◆ WORK TO BE COMPLETED ◆
Reproduce the entries. Each one must match the original exactly.

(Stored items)

/---

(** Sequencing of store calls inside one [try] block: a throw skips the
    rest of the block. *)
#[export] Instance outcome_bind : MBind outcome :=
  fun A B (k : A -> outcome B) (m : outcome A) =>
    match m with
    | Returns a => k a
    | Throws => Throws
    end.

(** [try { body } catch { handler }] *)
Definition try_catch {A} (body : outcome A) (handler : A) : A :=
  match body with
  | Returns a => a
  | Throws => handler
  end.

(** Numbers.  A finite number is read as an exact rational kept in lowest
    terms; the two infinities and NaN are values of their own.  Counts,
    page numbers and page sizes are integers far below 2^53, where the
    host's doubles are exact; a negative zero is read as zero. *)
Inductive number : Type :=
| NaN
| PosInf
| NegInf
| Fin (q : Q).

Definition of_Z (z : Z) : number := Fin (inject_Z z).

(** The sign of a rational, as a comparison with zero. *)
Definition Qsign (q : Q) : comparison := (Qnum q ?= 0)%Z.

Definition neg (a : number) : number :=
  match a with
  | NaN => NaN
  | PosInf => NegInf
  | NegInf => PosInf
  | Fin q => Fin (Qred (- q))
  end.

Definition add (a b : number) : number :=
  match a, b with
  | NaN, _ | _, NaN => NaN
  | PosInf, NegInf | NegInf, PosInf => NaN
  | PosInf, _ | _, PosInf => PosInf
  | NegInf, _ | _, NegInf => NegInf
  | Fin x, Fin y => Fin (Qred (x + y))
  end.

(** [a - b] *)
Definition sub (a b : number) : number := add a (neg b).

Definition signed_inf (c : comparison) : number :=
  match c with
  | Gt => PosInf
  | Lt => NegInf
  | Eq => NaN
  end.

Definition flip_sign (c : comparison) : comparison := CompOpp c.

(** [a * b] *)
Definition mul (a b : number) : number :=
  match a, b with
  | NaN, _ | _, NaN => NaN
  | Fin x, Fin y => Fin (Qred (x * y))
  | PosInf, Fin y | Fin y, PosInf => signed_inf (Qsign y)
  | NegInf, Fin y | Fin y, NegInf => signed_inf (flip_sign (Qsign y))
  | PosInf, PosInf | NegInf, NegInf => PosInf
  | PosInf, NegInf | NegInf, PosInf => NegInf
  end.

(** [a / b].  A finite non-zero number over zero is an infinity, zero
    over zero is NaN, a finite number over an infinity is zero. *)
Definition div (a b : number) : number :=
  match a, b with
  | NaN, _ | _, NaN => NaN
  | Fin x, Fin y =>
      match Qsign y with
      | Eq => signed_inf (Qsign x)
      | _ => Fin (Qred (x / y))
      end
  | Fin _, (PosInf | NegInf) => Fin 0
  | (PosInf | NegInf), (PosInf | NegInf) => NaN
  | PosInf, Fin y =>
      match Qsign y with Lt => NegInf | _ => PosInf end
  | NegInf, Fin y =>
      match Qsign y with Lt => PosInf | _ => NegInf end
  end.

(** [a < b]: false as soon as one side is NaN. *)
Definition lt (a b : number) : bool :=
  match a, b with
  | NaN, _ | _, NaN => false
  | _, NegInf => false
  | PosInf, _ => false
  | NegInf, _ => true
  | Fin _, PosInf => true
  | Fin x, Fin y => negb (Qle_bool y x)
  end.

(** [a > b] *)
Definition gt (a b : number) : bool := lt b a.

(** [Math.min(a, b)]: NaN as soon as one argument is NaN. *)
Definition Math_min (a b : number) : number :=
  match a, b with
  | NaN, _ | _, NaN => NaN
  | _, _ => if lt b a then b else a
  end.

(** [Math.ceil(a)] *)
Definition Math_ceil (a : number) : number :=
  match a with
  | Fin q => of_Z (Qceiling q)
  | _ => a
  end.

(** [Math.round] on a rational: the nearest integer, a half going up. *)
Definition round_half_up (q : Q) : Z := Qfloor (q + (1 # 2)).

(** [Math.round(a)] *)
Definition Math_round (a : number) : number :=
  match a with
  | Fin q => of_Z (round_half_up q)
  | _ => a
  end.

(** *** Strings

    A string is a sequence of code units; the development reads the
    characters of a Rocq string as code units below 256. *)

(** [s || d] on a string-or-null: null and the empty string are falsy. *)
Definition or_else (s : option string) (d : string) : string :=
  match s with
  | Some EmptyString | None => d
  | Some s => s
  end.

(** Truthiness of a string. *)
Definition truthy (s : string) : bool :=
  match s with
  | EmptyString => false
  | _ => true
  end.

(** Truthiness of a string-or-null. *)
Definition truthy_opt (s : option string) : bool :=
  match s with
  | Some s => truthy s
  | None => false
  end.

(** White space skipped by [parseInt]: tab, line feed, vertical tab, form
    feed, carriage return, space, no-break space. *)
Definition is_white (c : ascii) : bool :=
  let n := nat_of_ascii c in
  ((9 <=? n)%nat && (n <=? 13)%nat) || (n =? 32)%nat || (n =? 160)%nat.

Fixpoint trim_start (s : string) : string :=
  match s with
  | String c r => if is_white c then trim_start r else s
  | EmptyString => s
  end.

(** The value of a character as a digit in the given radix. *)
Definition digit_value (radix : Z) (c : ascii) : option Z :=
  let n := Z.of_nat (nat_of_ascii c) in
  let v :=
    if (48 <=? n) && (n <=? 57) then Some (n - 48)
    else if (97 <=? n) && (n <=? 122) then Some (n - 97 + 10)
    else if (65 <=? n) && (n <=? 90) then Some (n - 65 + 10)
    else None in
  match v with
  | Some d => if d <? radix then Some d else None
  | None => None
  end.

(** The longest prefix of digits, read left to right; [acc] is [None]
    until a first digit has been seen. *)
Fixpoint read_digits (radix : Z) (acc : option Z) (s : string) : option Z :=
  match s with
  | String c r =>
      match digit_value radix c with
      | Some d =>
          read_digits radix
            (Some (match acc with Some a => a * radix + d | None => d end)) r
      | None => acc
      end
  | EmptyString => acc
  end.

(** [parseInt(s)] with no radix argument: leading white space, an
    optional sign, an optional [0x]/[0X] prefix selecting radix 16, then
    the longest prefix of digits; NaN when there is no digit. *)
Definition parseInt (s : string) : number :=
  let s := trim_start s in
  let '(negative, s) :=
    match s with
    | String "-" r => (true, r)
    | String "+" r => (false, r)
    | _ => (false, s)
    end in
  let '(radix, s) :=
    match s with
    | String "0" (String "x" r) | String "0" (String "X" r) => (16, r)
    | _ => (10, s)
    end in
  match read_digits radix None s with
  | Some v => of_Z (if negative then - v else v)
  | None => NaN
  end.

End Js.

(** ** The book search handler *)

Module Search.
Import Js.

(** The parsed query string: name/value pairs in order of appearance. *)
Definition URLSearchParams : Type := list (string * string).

\---

◆ SOLUTION ◆
(** Sequencing of store calls inside one [try] block: a throw skips the
    rest of the block. *)
#[export] Instance outcome_bind : MBind outcome :=
  fun A B (k : A -> outcome B) (m : outcome A) =>
    match m with
    | Returns a => k a
    | Throws => Throws
    end.

(** [try { body } catch { handler }] *)
Definition try_catch {A} (body : outcome A) (handler : A) : A :=
  match body with
  | Returns a => a
  | Throws => handler
  end.

(** Numbers.  A finite number is read as an exact rational kept in lowest
    terms; the two infinities and NaN are values of their own.  Counts,
    page numbers and page sizes are integers far below 2^53, where the
    host's doubles are exact; a negative zero is read as zero. *)
Inductive number : Type :=
| NaN
| PosInf
| NegInf
| Fin (q : Q).

Definition of_Z (z : Z) : number := Fin (inject_Z z).

(** The sign of a rational, as a comparison with zero. *)
Definition Qsign (q : Q) : comparison := (Qnum q ?= 0)%Z.

Definition neg (a : number) : number :=
  match a with
  | NaN => NaN
  | PosInf => NegInf
  | NegInf => PosInf
  | Fin q => Fin (Qred (- q))
  end.

Definition add (a b : number) : number :=
  match a, b with
  | NaN, _ | _, NaN => NaN
  | PosInf, NegInf | NegInf, PosInf => NaN
  | PosInf, _ | _, PosInf => PosInf
  | NegInf, _ | _, NegInf => NegInf
  | Fin x, Fin y => Fin (Qred (x + y))
  end.

(** [a - b] *)
Definition sub (a b : number) : number := add a (neg b).

Definition signed_inf (c : comparison) : number :=
  match c with
  | Gt => PosInf
  | Lt => NegInf
  | Eq => NaN
  end.

Definition flip_sign (c : comparison) : comparison := CompOpp c.

(** [a * b] *)
Definition mul (a b : number) : number :=
  match a, b with
  | NaN, _ | _, NaN => NaN
  | Fin x, Fin y => Fin (Qred (x * y))
  | PosInf, Fin y | Fin y, PosInf => signed_inf (Qsign y)
  | NegInf, Fin y | Fin y, NegInf => signed_inf (flip_sign (Qsign y))
  | PosInf, PosInf | NegInf, NegInf => PosInf
  | PosInf, NegInf | NegInf, PosInf => NegInf
  end.

(** [a / b].  A finite non-zero number over zero is an infinity, zero
    over zero is NaN, a finite number over an infinity is zero. *)
Definition div (a b : number) : number :=
  match a, b with
  | NaN, _ | _, NaN => NaN
  | Fin x, Fin y =>
      match Qsign y with
      | Eq => signed_inf (Qsign x)
      | _ => Fin (Qred (x / y))
      end
  | Fin _, (PosInf | NegInf) => Fin 0
  | (PosInf | NegInf), (PosInf | NegInf) => NaN
  | PosInf, Fin y =>
      match Qsign y with Lt => NegInf | _ => PosInf end
  | NegInf, Fin y =>
      match Qsign y with Lt => PosInf | _ => NegInf end
  end.

(** [a < b]: false as soon as one side is NaN. *)
Definition lt (a b : number) : bool :=
  match a, b with
  | NaN, _ | _, NaN => false
  | _, NegInf => false
  | PosInf, _ => false
  | NegInf, _ => true
  | Fin _, PosInf => true
  | Fin x, Fin y => negb (Qle_bool y x)
  end.

(** [a > b] *)
Definition gt (a b : number) : bool := lt b a.

(** [Math.min(a, b)]: NaN as soon as one argument is NaN. *)
Definition Math_min (a b : number) : number :=
  match a, b with
  | NaN, _ | _, NaN => NaN
  | _, _ => if lt b a then b else a
  end.

(** [Math.ceil(a)] *)
Definition Math_ceil (a : number) : number :=
  match a with
  | Fin q => of_Z (Qceiling q)
  | _ => a
  end.

(** [Math.round] on a rational: the nearest integer, a half going up. *)
Definition round_half_up (q : Q) : Z := Qfloor (q + (1 # 2)).

(** [Math.round(a)] *)
Definition Math_round (a : number) : number :=
  match a with
  | Fin q => of_Z (round_half_up q)
  | _ => a
  end.

(** *** Strings

    A string is a sequence of code units; the development reads the
    characters of a Rocq string as code units below 256. *)

(** [s || d] on a string-or-null: null and the empty string are falsy. *)
Definition or_else (s : option string) (d : string) : string :=
  match s with
  | Some EmptyString | None => d
  | Some s => s
  end.

(** Truthiness of a string. *)
Definition truthy (s : string) : bool :=
  match s with
  | EmptyString => false
  | _ => true
  end.

(** Truthiness of a string-or-null. *)
Definition truthy_opt (s : option string) : bool :=
  match s with
  | Some s => truthy s
  | None => false
  end.

(** White space skipped by [parseInt]: tab, line feed, vertical tab, form
    feed, carriage return, space, no-break space. *)
Definition is_white (c : ascii) : bool :=
  let n := nat_of_ascii c in
  ((9 <=? n)%nat && (n <=? 13)%nat) || (n =? 32)%nat || (n =? 160)%nat.

Fixpoint trim_start (s : string) : string :=
  match s with
  | String c r => if is_white c then trim_start r else s
  | EmptyString => s
  end.

(** The value of a character as a digit in the given radix. *)
Definition digit_value (radix : Z) (c : ascii) : option Z :=
  let n := Z.of_nat (nat_of_ascii c) in
  let v :=
    if (48 <=? n) && (n <=? 57) then Some (n - 48)
    else if (97 <=? n) && (n <=? 122) then Some (n - 97 + 10)
    else if (65 <=? n) && (n <=? 90) then Some (n - 65 + 10)
    else None in
  match v with
  | Some d => if d <? radix then Some d else None
  | None => None
  end.

(** The longest prefix of digits, read left to right; [acc] is [None]
    until a first digit has been seen. *)
Fixpoint read_digits (radix : Z) (acc : option Z) (s : string) : option Z :=
  match s with
  | String c r =>
      match digit_value radix c with
      | Some d =>
          read_digits radix
            (Some (match acc with Some a => a * radix + d | None => d end)) r
      | None => acc
      end
  | EmptyString => acc
  end.

(** [parseInt(s)] with no radix argument: leading white space, an
    optional sign, an optional [0x]/[0X] prefix selecting radix 16, then
    the longest prefix of digits; NaN when there is no digit. *)
Definition parseInt (s : string) : number :=
  let s := trim_start s in
  let '(negative, s) :=
    match s with
    | String "-" r => (true, r)
    | String "+" r => (false, r)
    | _ => (false, s)
    end in
  let '(radix, s) :=
    match s with
    | String "0" (String "x" r) | String "0" (String "X" r) => (16, r)
    | _ => (10, s)
    end in
  match read_digits radix None s with
  | Some v => of_Z (if negative then - v else v)
  | None => NaN
  end.

End Js.

(** ** The book search handler *)

Module Search.
Import Js.

(** The parsed query string: name/value pairs in order of appearance. *)
Definition URLSearchParams : Type := list (string * string).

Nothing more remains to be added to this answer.